## WORK TASK
For this exercise, output the line containing "- apply wp_bind." and every line after it through the end of the records, exactly, and no other line.

## SUPPLIED DATA
Lemma slice_at_frame {A B} as_type (P P' : A → B → Prop) h h' a c s v :
  frame {[a]} h h' → h !! a = Some c → as_type c = None → (∀ x y, P x y → P' x y) →
  slice_at as_type P h ∅ s v → slice_at as_type P' h' ∅ s v.
Proof.
  intros Hf Ha Hc HP. destruct s as [s|], v as [vs|]; try done.
  intros (_ & d & l & Hd & Hl & Hlen & Hall). split; [set_solver|].
  exists d, l. split_and!; [|done..|by eapply Forall2_impl].
  apply Hf; [|done]. intros Heq%elem_of_singleton. congruence.
Qed.

Lemma vms_at_frame h h' s v a x :
  frame {[a]} h h' → h !! a = Some (CStatus x) → vms_at h ∅ s v → vms_at h' ∅ s v.
Proof.
  intros Hf Ha (? & ? & ? & ?). split_and!; [done..| |].
  - by eapply slice_at_frame.
  - eapply slice_at_frame; [done..| |done]. intros ??. by eapply request_at_frame.
Qed.
End reading.

(** ** Steps *)
Section steps.
Context {E : string → heap → Prop}.
Implicit Types (h : heap).

Lemma wp_load {A} (as_type : cell → option A) l c a h (Q : A → heap → Prop) :
  h !! l = Some c → as_type c = Some a → Q a h → wp (load as_type l) Q E h.
Proof. intros Hc Ha HQ. unfold wp, load. rewrite Hc. simpl. by rewrite Ha. Qed.

Lemma wp_alloc c h (Q : loc → heap → Prop) :
  (∀ l, h !! l = None → Q l (<[l:=c]> h)) → wp (alloc c) Q E h.
Proof. intros HQ. apply HQ. apply not_elem_of_dom, is_fresh. Qed.

Lemma wp_load_at {A} (as_type : cell → option (list A)) l c a i x h (Q : A → heap → Prop) :
  h !! l = Some c → as_type c = Some a → a !! i = Some x → Q x h →
  wp (load_at as_type l i) Q E h.
Proof.
  intros Hc Ha Hx HQ. unfold load_at. apply wp_bind. eapply wp_load; [done..|]. by rewrite Hx.
Qed.

Lemma wp_store_at {A} (as_type : cell → option (list A)) to_cell l c a i x h
    (Q : unit → heap → Prop) :
  h !! l = Some c → as_type c = Some a → (i < length a)%nat →
  Q tt (<[l:=to_cell (<[i:=x]> a)]> h) → wp (store_at as_type to_cell l i x) Q E h.
Proof.
  intros Hc Ha Hi HQ. unfold store_at. apply wp_bind. eapply wp_load; [done..|].
  rewrite (proj2 (Nat.ltb_lt _ _) Hi). done.
Qed.

Lemma wp_range {W} (EW : string → W → Prop) (I : nat → W → Prop) n i body w :
  I i w → (∀ j w, (i ≤ j < i + n)%nat → I j w → wp (body j) (λ _, I (S j)) EW w) →
  wp (go_range n i body) (λ _, I (i + n)%nat) EW w.
Proof.
  revert i w. induction n as [|n IH]; intros i w Hi Hstep; simpl.
  - apply wp_ret. by rewrite Nat.add_0_r.
  - apply wp_bind. eapply wp_mono; [apply Hstep; [lia|done]| |done].
    cbn beta. intros ? w' Hw. rewrite <-Nat.add_succ_comm. apply IH; [exact Hw|].
    intros j w2 Hj. apply Hstep. lia.
Qed.
End steps.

## TASK ANSWER
  - apply wp_bind. eapply wp_mono; [apply Hstep; [lia|done]| |done].
    cbn beta. intros ? w' Hw. rewrite <-Nat.add_succ_comm. apply IH; [exact Hw|].
    intros j w2 Hj. apply Hstep. lia.
Qed.
End steps.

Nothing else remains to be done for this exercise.